This note studies the inhomogeneous generalized Hartree equation

The goal of this work is two-fold. First, one obtains the existence of a local solution in \(C_T(H^{s_c})\), where the critical Sobolev exponent is given by the equality \(\lambda ^\frac{2-2\rho +\gamma }{2(p-1)}\Vert u_0(\lambda \cdot )\Vert _{\dot{H}^{s_c}}=\Vert u_0\Vert _{\dot{H}^{s_c}}\). Second, one investigates the uniqueness of critical solutions in \(C_T(H^{s_c})\). Indeed, since one uses a fixed point argument in some Strichartz spaces, the uniqueness in the energy space is not trivial.
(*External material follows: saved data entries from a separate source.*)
(** The last element has an empty status list: the record is appended to
    that list, [cx] and its last element stay the objects they were. *)
Lemma status_empty (h : heap) l items d entries s :
  h !! l = Some (OList items) →
  last items = Some (VRef d) →
  h !! d = Some (ODict entries) →
  dict_get "status" entries = VRef s →
  h !! s = Some (OList []) →
  let h' := append_success_record h s [] in
  save_new_network h (VRef l) = Upload h'
  ∧ h' !! l = Some (OList items)
  ∧ h' !! d = Some (ODict entries)
  ∧ trailing_status h' (VRef l) = Some [VRef (length h)]
  ∧ save_new_network h' (VRef l) = Upload h'.
Proof.
  intros Hl Hlast Hd Hst Hs h'.
  destruct (append_success_record_spec h s [] Hs) as (As & Ar & Aother).
  fold h' in As, Ar, Aother. simpl in As.
  assert (Hsl : l ≠ s).
  { intros ->. rewrite Hs in Hl. injection Hl as <-. discriminate. }
  assert (Hsd : d ≠ s) by (intros ->; congruence).
  assert (Al : h' !! l = Some (OList items)).
  { rewrite Aother; [exact Hl | exact Hsl | by eapply lookup_lt_Some]. }
  assert (Ad : h' !! d = Some (ODict entries)).
  { rewrite Aother; [exact Hd | exact Hsd | by eapply lookup_lt_Some]. }
  repeat split; try assumption.
  - rewrite (save_new_network_dict _ _ _ _ _ Hl Hlast Hd).
    unfold ensure_status. by rewrite Hst, Hs.
  - unfold trailing_status. by rewrite Al, Hlast, Ad, Hst, As.
  - rewrite (save_new_network_dict _ _ _ _ _ Al Hlast Ad).
    unfold ensure_status. by rewrite Hst, As.
Qed.

(** The last element has a status list that holds records: nothing is
    added, however many records there are. *)
Lemma status_present (h : heap) l items d entries s recs :
  h !! l = Some (OList items) →
  last items = Some (VRef d) →
  h !! d = Some (ODict entries) →
  dict_get "status" entries = VRef s →
  h !! s = Some (OList recs) →
  recs ≠ [] →
  save_new_network h (VRef l) = Upload h
  ∧ trailing_status h (VRef l) = Some recs.
Proof.
  intros Hl Hlast Hd Hst Hs Hne. split.
  - rewrite (save_new_network_dict _ _ _ _ _ Hl Hlast Hd).
    unfold ensure_status. rewrite Hst, Hs. by destruct recs.
  - unfold trailing_status. by rewrite Hl, Hlast, Hd, Hst, Hs.
Qed.

(** ** From the store to the stream

    What [trailing_status] reads in the store is what closes the JSON
    text: when [json.dumps] succeeds, the last element of its array is an
    object whose ["status"] holds as many records. *)

Lemma dumps_entries_get fuel (h : heap) key s :
  ∀ entries jes,
    mapM (λ kv : string * val, pair kv.1 <$> dumps fuel h kv.2) entries
      = Some jes →
    dict_get key entries = VRef s →
    ∃ js, json_get key jes = Some js ∧ dumps fuel h (VRef s) = Some js.
Proof.
  induction entries as [|[k v] entries IH]; intros jes Hmap Hget;
    [discriminate|].
  apply mapM_Some in Hmap. inversion Hmap as [|? jkv ? jes' Hkv Hrest]; subst.
  simpl in Hkv, Hget. unfold json_get. simpl.
  destruct (dumps fuel h v) as [jv|] eqn:Hv; [|discriminate].
  simpl in Hkv. injection Hkv as <-. simpl.
  destruct (String.eqb k key) eqn:Hk.
  - subst v. eauto.
  - apply mapM_Some in Hrest. apply (IH _ Hrest Hget).
Qed.

Lemma dumps_trailing_status fuel (h : heap) cx j recs :
  dumps fuel h cx = Some j →
  trailing_status h cx = Some recs →
  ∃ jrecs f, json_trailing_status j = Some jrecs
             ∧ mapM (dumps f h) recs = Some jrecs
             ∧ length jrecs = length recs.
Proof.
  intros Hdumps Htrail. unfold trailing_status in Htrail.
  destruct cx as [| | | |l]; try discriminate.
  destruct (h !! l) as [[items|]|] eqn:Hl; try discriminate.
  destruct (last items) as [[| | | |d]|] eqn:Hlast; try discriminate.
  destruct (h !! d) as [[|entries]|] eqn:Hd; try discriminate.
  destruct (dict_get "status" entries) as [| | | |s] eqn:Hst; try discriminate.
  destruct (h !! s) as [[recs'|]|] eqn:Hs; try discriminate.
  injection Htrail as ->.
  destruct fuel as [|f1]; [discriminate|]. simpl in Hdumps. rewrite Hl in Hdumps.
  destruct (mapM (dumps f1 h) items) as [js|] eqn:Hitems; [|discriminate].
  injection Hdumps as <-.
  apply last_Some in Hlast as [front ->].
  apply mapM_Some, Forall2_app_inv_l in Hitems
    as (jfront & jlast & _ & Hlast & ->).
  inversion Hlast as [|? jd ? ? Hjd Hnil]; subst. inversion Hnil; subst.
  destruct f1 as [|f2]; [discriminate|]. simpl in Hjd. rewrite Hd in Hjd.
  destruct (mapM _ entries) as [jes|] eqn:Hentries; [|discriminate].
  injection Hjd as <-.
  destruct (dumps_entries_get f2 h "status" s entries jes Hentries Hst)
    as (jst & Hget & Hjst).
  destruct f2 as [|f3]; [discriminate|]. simpl in Hjst. rewrite Hs in Hjst.
  destruct (mapM (dumps f3 h) recs) as [jrecs|] eqn:Hrecs; [|discriminate].
  injection Hjst as <-.
  exists jrecs, f3. split; [|split; [exact Hrecs|]].
  - unfold json_trailing_status. by rewrite last_snoc, Hget.
  - apply mapM_Some, Forall2_length in Hrecs. congruence.
Qed.

(** ** Serializable networks stay serializable

    [json.dumps] gives a text when the structure is finite: some fuel
    is enough.  More fuel gives the same text. *)
Lemma dumps_mono (h : heap) :
  ∀ n v j, dumps n h v = Some j → ∀ m, (n ≤ m)%nat → dumps m h v = Some j.
Proof.
  induction n as [|n IH]; intros v j Hd m Hle;
    destruct v as [| | | |l];
    try (simpl in Hd; destruct m; simpl; congruence).
  destruct m as [|m]; [lia|]. simpl in *.
  destruct (h !! l) as [[items|entries]|]; [| |discriminate].
  - destruct (mapM (dumps n h) items) as [js|] eqn:Hitems; [|discriminate].
    apply mapM_Some in Hitems.
    assert (mapM (dumps m h) items = Some js) as ->; [|exact Hd].
    apply mapM_Some. eapply Forall2_impl; [exact Hitems|].
    intros x y Hxy. apply (IH _ _ Hxy). lia.
  - destruct (mapM _ entries) as [jes|] eqn:Hentries; [|discriminate].
    apply mapM_Some in Hentries.
    assert (mapM (λ kv : string * val, pair kv.1 <$> dumps m h kv.2) entries
            = Some jes) as ->; [|exact Hd].
    apply mapM_Some. eapply Forall2_impl; [exact Hentries|].
    intros [k x] jkv Hkv. simpl in *.
    destruct (dumps n h x) as [jx|] eqn:Hx; [|discriminate].
    by rewrite (IH _ _ Hx m ltac:(lia)).
Qed.
(* ===== verification/Prelude.v ===== *)
(** * NagiOS: a verification development for the kernel core and its boot path

    NagiOS is a capability operating system in Rust. A UEFI loader chooses one
    of two system slots, verifies its signed manifest, loads the kernel and hands
    it the boot information (src/loader, src/crates/nagi-slot-manifest,
    src/crates/nagi-bootinfo). The kernel (src/kernel) gives each
    process a table of handles to reference-counted kernel objects; processes
    exchange messages and handles through channels, wait on channels, events and
    timers, share memory objects, and run on a cooperative scheduler. A
    supervisor spawns isolated processes from ELF images, each in page tables of
    its own. The kernel finds its partitions on the disk and a system update
    writes the slot that is not in use as a FAT32 volume (kernel/src/gpt.rs,
    src/crates/nagi-fat32). Services decide what an application may do by a
    permission policy (src/crates/nagi-capability). This development models
    these parts and proves what they promise one another.

    ** Files

    Each file models one part; its definitions have the names of the source.

    - [Prelude] (this file): Rust's results, panics, arrays, integers and bytes,
      with the lemmas, tactics and hints the other files share.
    - [Handles] (kernel/src/handles.rs): rights, the object registry, handle
      tables, transfer tokens, processes.
    - [WaitRegistry] (kernel/src/ipc.rs, wait registrations and wake-ups).
    - [Channel] (kernel/src/ipc.rs, messages, the ring buffer and the channel
      pair with its escrow of moved handles).
    - [Events] (kernel/src/ipc.rs, events, timers, wait items, [wait_many]).
    - [Vmo] (kernel/src/vmo.rs): memory objects and address spaces.
    - [Scheduler] (kernel/src/scheduler.rs): the thread table.
    - [ProcessExit] (kernel/src/process_exit.rs): exit records and waits.
    - [BootContract] (crates/nagi-bootinfo): boot information, boot records with
      their checksum, the firmware clock.
    - [Memory] (kernel/src/memory.rs): page allocator, page tables, the
      identity-mapping check, the bump heap.
    - [AbJournal] (loader/src/ab.rs, loader/src/ab/uefi_store.rs): the A/B boot
      journal over a persistent store.
    - [BootControl] (kernel/src/boot_control.rs): the one-shot gates through
      which the kernel reports a boot and stages an update.
    - [UserIpc] (kernel/src/user_ipc.rs): the manager behind the channel system
      calls, composed of [Handles], [Channel], [WaitRegistry], [Events] and
      [ProcessExit], with its collector of unreachable channels.
    - [UserElf] (kernel/src/user_elf.rs): loading plans from ELF images.
    - [UserChild] (kernel/src/user_child.rs and the helpers of
      kernel/src/user_process.rs it calls): the checks of a plan, the
      construction of an isolated address space, the slots, the checks of user
      pointers.
    - [ChildIsolation]: what the operations of [UserChild] guarantee.
    - [Gpt] (kernel/src/gpt.rs): the search for the partitions of a disk.
    - [Fat32] (crates/nagi-fat32): the formatter of a volume and the reader of
      files in its root directory, over any block device; what reading
      guarantees on any contents.
    - [Fat32Volume]: what [Fat32.format] guarantees.
    - [Scope] (crates/nagi-capability: ids.rs, the scopes of model.rs):
      identifiers, and which scope covers which.
    - [Acpi] (kernel/src/acpi.rs): the processors, found in the firmware's tables.
    - [Capability] (crates/nagi-capability: the grants of model.rs, registry.rs,
      store.rs, evaluator.rs, declaration.rs): the policy document, its stores
      behind an interface, and the evaluator of access requests. Identifiers are
      the strings they wrap.
    - [SlotUpdate] (crates/nagi-slot-manifest): the signed manifests of the system
      slots and the update bundles, read and written.
    - [LoaderElf] (loader/src/elf.rs): loading plans from kernel images.
    - [Loader] (loader/src/main.rs): the loader's main program, composed of
      [AbJournal], [SlotUpdate], [LoaderElf] and [BootContract]; that what it
      enters is verified, whatever the disks answer.
    - [LoaderBoot]: what the main program does on a firmware that keeps its
      promises.

    ** How code becomes definitions

    A struct is a record [t] in a module of its name, an enum an inductive type,
    a method a function that returns its result together with every value it
    changed, on its error paths too. Machine integers are [N] with their
    checked, saturating, wrapping or panicking arithmetic written out; array
    indices are [nat]; arrays are lists of the array's length. [Result] is
    Rust's; [Exec] adds the panic of an index, slice, unwrap or subtraction out
    of range, so a theorem that a call is [Ret _] says that it does not panic.
    [UserIpc] threads its state through a small monad; [UserChild], [Gpt],
    [Fat32] and [Loader] use the [Proc] of this file.
    [let?], [let!] and [let*] are the question mark on results, the sequencing of
    code that may panic, and both.

    Loops are structural over the array or range they walk, with ten exceptions
    that take fuel. [WaitRegistry.notify_loop] restarts its scan when it removes
    a registration, and has fuel for one scan per registration
    ([notify_fuel]). [UserIpc.mark_loop] has the number of channels plus one:
    each round but the last marks a channel. [Channel.drain_queue] has the length
    of the queue plus one, [Memory.identity_loop] the pages of the range,
    [Fat32.read_clusters], [Loader.read_loop] and [Loader.read_init_loop] the
    bytes of the file plus one, [Scope.digits] the binary digits of the number,
    [SlotUpdate.Writer.decimal_loop] one round more than its array has places,
    [Acpi.madt_loop] the bytes of the table. Each has a lemma that its fuel is
    enough, so that the callers compute a result.

    What is not under src/ is a parameter: the firmware's variable services and
    memory map, physical memory ([read]), the addresses of statics ([Layout]).
    So are the block devices behind [Gpt] and [Fat32], which may fail at any
    access, and for [Gpt] may also change their contents, the store behind
    [Capability], the signature scheme and the hash function of [SlotUpdate], and
    the boot services of the firmware, with its files, behind [Loader].
    What the code relies on of them is a named hypothesis, with a concrete
    instance in an example module.

    ** What is proved

    - Handles: a handle that left its table never resolves again, a released
      object never validates again; counts equal the references held through
      every sequence of operations; moving a handle only attenuates its rights.
    - Channels: sending and receiving never panic and are all or nothing; the
      ring buffer refines a bounded queue; references are conserved through
      every interleaving of two processes' operations; draining terminates and
      releases the escrow.
    - Waiting: no wake-up between the check and the wait is missed; [notify]
      wakes exactly the matching waiters; the registry never overflows; the
      readiness reported is that of the first ready item; a timer fires once.
    - Memory objects: mappings stay aligned, disjoint and counted; rights of a
      mapping are at most those of the handle; reads return what was written.
    - Scheduler and exits: the thread table's invariant in every reachable state,
      round-robin fairness, the hand-over of exit codes to joiners; the exit
      table refines a map from processes to their status, delivered once.
    - Physical memory: pages are never handed out twice; the identity check
      agrees with the four-level page walk; heap blocks are disjoint; page
      tables are maps.
    - Boot: the journal refines an atomic state under interrupted writes, with
      a bounded number of trial boots; records and bytes determine each other
      and a changed byte is rejected; the gates write at most once under every
      interleaving of their atomic accesses; the clock conversion is the
      Gregorian calendar.
    - Loader: if it enters a kernel, whatever the disks answer, then the image in
      memory and the initial program are pinned by a manifest signed with the
      trusted key, without a rollback on a trial; its decision promotes, stages
      and begins only as the journal, the records of the kernel and the signed
      manifests allow, also when the firmware fails, and exactly so when it does
      not; a slot that is signed and whole is entered. The journal is one that
      holds a state: the first update on an empty one is [first_update].
    - Updates: a manifest's text is canonical; a bundle is accepted exactly if its
      lengths add up, its manifest is signed and its payloads are pinned; what the
      release tools sign is accepted.
    - User IPC: through every run of the manager the registry counts exactly the
      references held by all processes, spaces and queued messages; collection
      terminates and frees exactly the unreachable channels; an exit leaves no
      garbage.
    - Loading: the parsers of the kernel and of the loader accept exactly the
      images of their specification and panic on none.
    - Isolation: by the processor's walk of the tables that are built, user code
      of a spawned process reaches its own image and stack pages with the rights
      of their segments, and nothing else; through every sequence of spawns and
      releases slots are unique, isolated, and erased when free; the kernel's
      checks of user pointers agree with what the process itself may access.
    - Processors: discovery reads inside the memory map only, accepts exactly the
      tables of its specification and panics on none; the topology it returns.
    - Disks: the search returns exactly the partitions of a valid table, and
      disjoint ranges inside the disk whatever the disk answers; files of a
      formatted volume are read back; an interrupted format leaves no
      half-written volume that opens; reading ends inside the volume, without a
      panic, on any contents; each write is a whole sector of the volume.
    - Permissions: a path covers by whole segments; a check allows exactly what
      an active grant allows and no active grant denies, and fails closed on a
      faulty store; an issued grant takes effect; over every sequence of calls a
      one-shot grant allows once, an allowed request traces to a grant that was
      not revoked, and the document stays valid and keeps its grants.

    ** Not modelled

    - The init process's address space (kernel/src/user_process.rs apart from the
      helpers above), the system call entry and dispatch (syscall.rs), start-up
      (main.rs, m4.rs), processor tables, interrupts and multiprocessor start
      (cpu_tables.rs, interrupts.rs, smp.rs): assembly, model-specific registers
      and raw pointers to statics.
    - Device code (virtio.rs, net.rs, audio.rs, input.rs, display.rs, random.rs): memory-mapped registers and DMA rings shared with a device.
    - The JSON form of policy documents and declarations.
    - What the loader prints, and the loader as built without slot boot control or
      with the acceptance fixture, which stages System B by itself.
    - The remaining crates, the user programs, services, applications and tools:
      outside the kernel's trusted core, not translated.
    - Stores by user code to its own pages: the state of a slot is what the
      kernel's operations make it. Memory orderings of atomic accesses other
      than sequential consistency. *)

From Stdlib Require Import ZifyNat ZifyN.
From stdpp Require Import prelude.
(** A 64-bit handle value is determined by its slot and its generation. *)
Lemma handle_ext h1 h2 :
  Handle.raw h1 <= U64_MAX -> Handle.raw h2 <= U64_MAX ->
  Handle.slot h1 = Handle.slot h2 -> Handle.generation h1 = Handle.generation h2 -> h1 = h2.
Proof.
  destruct h1 as [a], h2 as [b]. unfold Handle.slot, Handle.generation, as_u32, Handle.SLOT_MASK.
  simpl. rewrite U32_MAX_ones, !N.land_ones, !N.shiftr_div_pow2.
  change (N.ones 32 + 1) with (2 ^ 32). rewrite !N.Div0.mod_mod.
  unfold U64_MAX. intros Ha Hb Hs Hg. f_equal.
  rewrite !N.mod_small in Hg by (apply N.Div0.div_lt_upper_bound; lia).
  rewrite (N.div_mod a (2 ^ 32)), (N.div_mod b (2 ^ 32)) by done. congruence.
Qed.

(** ** Theory of handle tables *)

Section table.
Import HandleTable.
Implicit Types (t : HandleTable.t) (r : ObjectRegistry.t) (h : Handle.t)
  (s : HandleSlot.t) (o : ObjectId.t) (c : Capability.t).

Lemma table_slot_Ok t h i s :
  slot t h = Ok (i, s) <->
  i = N.to_nat (Handle.slot h) /\ slots t !! i = Some s
  /\ Handle.generation h <> 0 /\ HandleSlot.generation s = Handle.generation h.
Proof.
  unfold slot. split.
  - intros H. crush_match; done.
  - intros (->&->&?&?). rewrite decide_False by naive_solver. done.
Qed.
In fact, the technique used in order to obtain the existence of a local sub-critical solution, which consists to divide the integrals on the unit centered ball of \(\mathbb {R}^N\) and it’s complementary is no more sufficient to conclude. To overcome this difficulty, one uses a fixed point argument with Strichartz estimates in some suitable Lorentz spaces, which enables us to handle the inhomogeneous term by the fact that \(|x|^{-\rho }\in L^{\frac{N}{\rho },\infty }\).

本文研究非齐次广义 Hartree 方程

这项工作的目标有两个。首先，获得\(C_T(H^{s_c})\)中局部解的存在性，其中临界 Sobolev 指数由等式\(\lambda ^\frac{2-2\rho +\gamma }{2(p-1)}\Vert u_0(\lambda \cdot )\Vert _{\dot{H}^{s_c}}=\Vert u_0\Vert _{\dot{H}^{s_c}} \)。其次，研究\(C_T(H^{s_c})\)中关键解决方案的唯一性。事实上，由于在某些 Strichartz 空间中使用不动点参数，因此能量空间中的唯一性并非微不足道。事实上，为了获得局部亚临界解的存在性而使用的技术，即除以\(\mathbb {R}^N\)的单位中心球上的积分及其互补，已经不够了得出结论。为了克服这一困难，我们在一些合适的洛伦兹空间中使用带有 Strichartz 估计的不动点参数，这使我们能够通过以下事实来处理非齐次项：\(|x|^{-\rho }\in L^{\frac {N}{\rho },\infty }\)。